Today there was a different kind of weirdo, even though the aforementioned one was there as well, napping. A young man sat at the table next to me as I was setting up my day planner for the new year, and it looked like he was on a date with a young lady. I don't know if I'd call myself "nosy." I think I prefer the word "curious." You'd probably call me "nosy," though. Don't deny it. Anyways, since he was within earshot, I picked up what he was talking about. And in the hour or so I was there, I don't think the girl got five words in. She just sat there with a smile plastered on her face, listening to this guy talk about his career as a teacher. He kept talking about how his students would definitely remember him and his odd teaching methods, some of which involved rewriting misogynistic rap lyrics into parodies, and his reassigning class tasks with unorthodox "ghetto" terms. I can understand trying to get kids' attention. I can understand wanting to get through to them. But this guy, with what he was commenting on and the anecdotes he shared, seemed to me like he just loved hearing himself talk. I used to have two springer spaniel puppies that would bark at each other every night while I had dinner with my family, not because they were fighting, but because they realized how much they liked the sound of their voices. There were distinct similarities between this guy and those two pups. I couldn't really tell if the girl was into him or not. Her body language indicated that she was faking it, but I could be wrong. At the end of his epic spiel, he looks at her and says, "You're a very good listener." Did he catch on that he was rambling?
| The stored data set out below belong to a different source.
(** * personal-qr-code: the vCard form pipeline

    A shallow embedding of [src/components/vcard/VCardForm.tsx]: the
    validation schema, the vCard serializer, the download-name slug and the
    submit / settle / reset handlers of the form component, followed by the
    properties the specification states about them.

    Text is modelled by [string]; one [ascii] stands for one UTF-16 code
    unit in the range 0..255 (the Latin-1 block), which is where all the
    character classes used by the component live. *)

From Stdlib Require Import Ascii String List Bool Arith Lia DecimalString.
From stdpp Require Import base decidable option countable list gmap strings.

Local Open Scope stdpp_scope.

(** ** ECMAScript string primitives used by the component *)

Module JS.

Definition code (c : ascii) : nat := nat_of_ascii c.

(** WhiteSpace and LineTerminator code units below 256: TAB, LF, VT, FF,
    CR, SP and NBSP. *)
Definition is_whitespace (c : ascii) : bool :=
  let n := code c in
  (Nat.leb 9 n && Nat.leb n 13) || Nat.eqb n 32 || Nat.eqb n 160.

(** Truthiness of a string: only the empty string is falsy. *)
Definition truthy (s : string) : bool :=
  match s with
  | EmptyString => false
  | String _ _ => true
  end.

(** [a || b] on strings. *)
Definition or (a b : string) : string := if truthy a then a else b.

Fixpoint trimStart (s : string) : string :=
  match s with
  | EmptyString => EmptyString
  | String c s' => if is_whitespace c then trimStart s' else s
  end.

Fixpoint trimEnd (s : string) : string :=
  match s with
  | EmptyString => EmptyString
  | String c s' =>
      match trimEnd s' with
      | EmptyString => if is_whitespace c then EmptyString else String c EmptyString
      | t => String c t
      end
  end.

(** [String.prototype.trim] *)
Definition trim (s : string) : string := trimEnd (trimStart s).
And I realize I'm rambling now. Rats. At the same time though, as annoying as listening to this guy was, I wonder if I am any different from him, through this blog?


Anonymous said...

i HATE that annoying woman! why in the world won't she observe simple manners? The last time I saw her, she spilled her McDonald's all over the floor, didn't pick it up, played what I assumed to be a poorly recorded live music show of some sort, read a veritable mountain of magazines, and when she left, didn't pick ANY of it up. She left her spilled food, her wrappers, AND her magazines all over the chair. She won't share the little table, either.